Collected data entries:
(** * Pool scoring engine, exit policy and portfolio ledger of the
      Solana yield-farming bot: a shallow embedding and its properties.

    The embedding follows [poolEvaluator], [portfolioManager],
    [yieldFarmingBot] and [poolMonitor].

    Modelling conventions.
    - A JavaScript [number] holding a currency amount, a percentage or a
      ratio is an exact rational ([Q]): rounding, [NaN] and the infinities
      of IEEE doubles are left out. Division is the division of [Q], which
      yields 0 on a zero divisor where JavaScript yields an infinity or
      [NaN]; a statement on the ledger's sums, on re-pricing or on a
      monitoring pass assumes that the divisors involved (entry price,
      amount, entry yield) are not 0.
    - The score is built from integer literals only and is a [Z].
    - A [Date] is its epoch time in milliseconds ([Z]); [Date.now()] is an
      explicit argument [now], and every clock read within one call
      returns it.
    - [uuid.v4()] is an explicit argument: the fresh identifier.
    - A template string pushed to [reasons] or [warnings] is a constructor
      that carries the interpolated values.
    - [console.log] is not modelled; the [actionLogger] callback of the
      portfolio manager appends to the [actions] component of its state. *)

From Stdlib Require Import QArith Qminmax ZArith List String Bool Lia Lqa.
Import ListNotations.
Open Scope Q_scope.

(** ** Comparisons of numbers, as booleans *)

(** [a >= b] is [Qle_bool b a]; [a < b] is its negation on rationals. *)
Definition Qlt_bool (a b : Q) : bool := negb (Qle_bool b a).

Lemma Qlt_bool_iff (a b : Q) : Qlt_bool a b = true <-> a < b.
Proof.
  unfold Qlt_bool. rewrite negb_true_iff.
  split; intro H.
  - apply Qnot_le_lt. intro Hle. apply Qle_bool_iff in Hle. congruence.
  - destruct (Qle_bool b a) eqn:E; [|reflexivity].
    apply Qle_bool_iff in E. exfalso. apply (Qlt_not_le _ _ H E).
Qed.

Lemma Qlt_bool_false_iff (a b : Q) : Qlt_bool a b = false <-> b <= a.
Proof.
  unfold Qlt_bool. rewrite negb_false_iff. apply Qle_bool_iff.
Qed.

Lemma Qle_bool_false_iff (a b : Q) : Qle_bool a b = false <-> b < a.
Proof.
  rewrite <- Qlt_bool_iff. unfold Qlt_bool.
  destruct (Qle_bool a b); simpl; split; congruence.
Qed.

(** ** Data model ([types]) *)

Module Token.
Record t : Type := mk {
  mint : string;
  symbol : string;
  decimals : Z;
  amount : Q
}.
End Token.

Module Pool.
(** [PoolInfo] *)
Record t : Type := mk {
  poolId : string;
  baseToken : Token.t;
  quoteToken : Token.t;
  tvl : Q;
  volume24h : Q;
  fees24h : Q;
  apy : Q;
  createdAt : Z;
  lpTokenSupply : Q;
  price : Q
}.

(** Object spread [{...pool, field: v}] for the three gate metrics. *)
Definition with_apy (p : t) (v : Q) : t :=
  mk (poolId p) (baseToken p) (quoteToken p) (tvl p) (volume24h p)
     (fees24h p) v (createdAt p) (lpTokenSupply p) (price p).
Definition with_tvl (p : t) (v : Q) : t :=
  mk (poolId p) (baseToken p) (quoteToken p) v (volume24h p)
     (fees24h p) (apy p) (createdAt p) (lpTokenSupply p) (price p).
Definition with_volume24h (p : t) (v : Q) : t :=
  mk (poolId p) (baseToken p) (quoteToken p) (tvl p) v
     (fees24h p) (apy p) (createdAt p) (lpTokenSupply p) (price p).
End Pool.

Module Config.
(** [BotConfig] *)
Record t : Type := mk {
  minApy : Q;
  minTvl : Q;
  minVolume24h : Q;
  maxPositions : Q;
  positionSize : Q;
  exitApyThreshold : Q;
  stopLossPercentage : Q;
  takeProfitPercentage : Q;
  maxHoldingTime : Q;
  maxTotalInvestment : Q;
  riskPerPosition : Q
}.
End Config.

(** [DEFAULT_BOT_CONFIG] of [config]. *)
Definition DEFAULT_BOT_CONFIG : Config.t :=
  Config.mk 20 100 1000 5 1000 10 (-15) 25 168 10000 10.

Inductive Status : Type := active | exited.

Module Position.
Record t : Type := mk {
  id : string;
  poolId : string;
  entryTime : Z;
  entryPrice : Q;
  entryApy : Q;
  amount : Q;
  currentValue : Q;
  currentApy : Q;
  pnl : Q;
  pnlPercentage : Q;
  status : Status;
  exitTime : option Z;
  exitPrice : option Q;
  exitReason : option string
}.
End Position.

Module Portfolio.
Record t : Type := mk {
  totalValue : Q;
  totalInvested : Q;
  totalPnl : Q;
  totalPnlPercentage : Q;
  activePositions : list Position.t;
  closedPositions : list Position.t;
  availableCash : Q;
  maxPositions : Q
}.
End Portfolio.

(** Milliseconds to hours: [ms / (1000 * 60 * 60)]. *)
Definition hoursOfMs (ms : Z) : Q := inject_Z ms / (1000 * 60 * 60).

(** ** Scoring engine and exit policy ([poolEvaluator], the configured
       evaluator of the bot) *)

Module PoolEvaluator.

(** [POOL_EVALUATION] of [config]. *)
Definition MIN_AGE_HOURS : Q := 1.
Definition MAX_AGE_HOURS : Q := 72.
Definition MIN_LIQUIDITY_RATIO : Q := 3 # 10.

Inductive Reason : Type :=
| ApyMeets (apy minApy : Q)          (* "✓ APY .. meets minimum .." *)
| ApyBelow (apy minApy : Q)          (* "✗ APY .. below minimum .." *)
| TvlMeets (tvl minTvl : Q)          (* "✓ TVL .. meets minimum .." *)
| TvlBelow (tvl minTvl : Q)          (* "✗ TVL .. below minimum .." *)
| VolumeMeets (vol minVol : Q)       (* "✓ 24h volume .. meets minimum .." *)
| VolumeBelow (vol minVol : Q)       (* "✗ 24h volume .. below minimum .." *)
| AgeWithinRange (ageHours : Q)      (* "✓ Pool age ..h within acceptable range" *)
| GoodLiquidityBalance (ratio : Q)   (* "✓ Good liquidity balance (ratio: ..)" *)
| ExceptionalApy (apy : Q)           (* "Exceptional APY (..%)" *)
| HighVolumeActivity.                (* "High volume activity" *)

Inductive Warning : Type :=
| PoolVeryNew (ageHours : Q)         (* "Pool is very new (..h), higher risk" *)
| PoolOld (ageHours : Q)             (* "Pool is old (..h), potentially less profitable" *)
| UnbalancedLiquidity (ratio : Q)    (* "Unbalanced liquidity (ratio: ..)" *)
| ExtremelyHighApy (apy : Q)         (* "Extremely high APY (..%) - possible rug pull risk" *)
| LowTvlRelativeToVolume.            (* "Low TVL relative to volume - high volatility risk" *)

Record Evaluation : Type := mkEvaluation {
  shouldEnter : bool;
  score : Z;
  reasons : list Reason;
  warnings : list Warning
}.

(** [calculateLiquidityRatio] *)
Definition calculateLiquidityRatio (pool : Pool.t) : Q :=
  let baseValue := Token.amount (Pool.baseToken pool) * Pool.price pool in
  let quoteValue := Token.amount (Pool.quoteToken pool) in
  let totalValue := baseValue + quoteValue in
  if Qeq_bool totalValue 0 then 0
  else
    let ratio := Qmin baseValue quoteValue / totalValue in
    ratio * 2.

(** [getPoolAgeHours] *)
Definition getPoolAgeHours (now : Z) (pool : Pool.t) : Q :=
  hoursOfMs (now - Pool.createdAt pool).

(** The part of [evaluatePoolForEntry] that runs once the three hard
    gates have passed: [score], [reasons] and [warnings] come in as the
    gates left them. *)
Definition scoreAfterGates (config : Config.t) (now : Z) (pool : Pool.t)
    (score : Z) (reasons : list Reason) (warnings : list Warning)
    : Evaluation :=
  (* Check pool age *)
  let ageHours := getPoolAgeHours now pool in
  let '(score, reasons, warnings) :=
    if Qle_bool MIN_AGE_HOURS ageHours && Qle_bool ageHours MAX_AGE_HOURS
    then ((score + 15)%Z, reasons ++ [AgeWithinRange ageHours], warnings)
    else if Qlt_bool ageHours MIN_AGE_HOURS
    then ((score + 5)%Z, reasons, warnings ++ [PoolVeryNew ageHours])
    else ((score + 5)%Z, reasons, warnings ++ [PoolOld ageHours]) in
  (* Check liquidity balance *)
  let liquidityRatio := calculateLiquidityRatio pool in
  let '(score, reasons, warnings) :=
    if Qle_bool MIN_LIQUIDITY_RATIO liquidityRatio
    then ((score + 10)%Z, reasons ++ [GoodLiquidityBalance liquidityRatio], warnings)
    else ((score + 3)%Z, reasons, warnings ++ [UnbalancedLiquidity liquidityRatio]) in
  (* Bonus scoring for exceptional metrics *)
  let '(score, reasons) :=
    if Qlt_bool (Config.minApy config * 2) (Pool.apy pool)
    then ((score + 10)%Z, reasons ++ [ExceptionalApy (Pool.apy pool)])
    else (score, reasons) in
  let '(score, reasons) :=
    if Qlt_bool (Config.minVolume24h config * 5) (Pool.volume24h pool)
    then ((score + 5)%Z, reasons ++ [HighVolumeActivity])
    else (score, reasons) in
  (* Check for red flags *)
  let '(score, warnings) :=
    if Qlt_bool 100 (Pool.apy pool)
    then ((score - 20)%Z, warnings ++ [ExtremelyHighApy (Pool.apy pool)])
    else (score, warnings) in
  let '(score, warnings) :=
    if Qlt_bool (Pool.tvl pool) (Pool.volume24h pool * (1 # 10))
    then ((score - 10)%Z, warnings ++ [LowTvlRelativeToVolume])
    else (score, warnings) in
  let shouldEnter := (70 <=? score)%Z in
  mkEvaluation shouldEnter score reasons warnings.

What is needed: Copy out, from the data above, each line where the string "mkEvaluation" is present.

Exercise result:
Record Evaluation : Type := mkEvaluation {
  mkEvaluation shouldEnter score reasons warnings.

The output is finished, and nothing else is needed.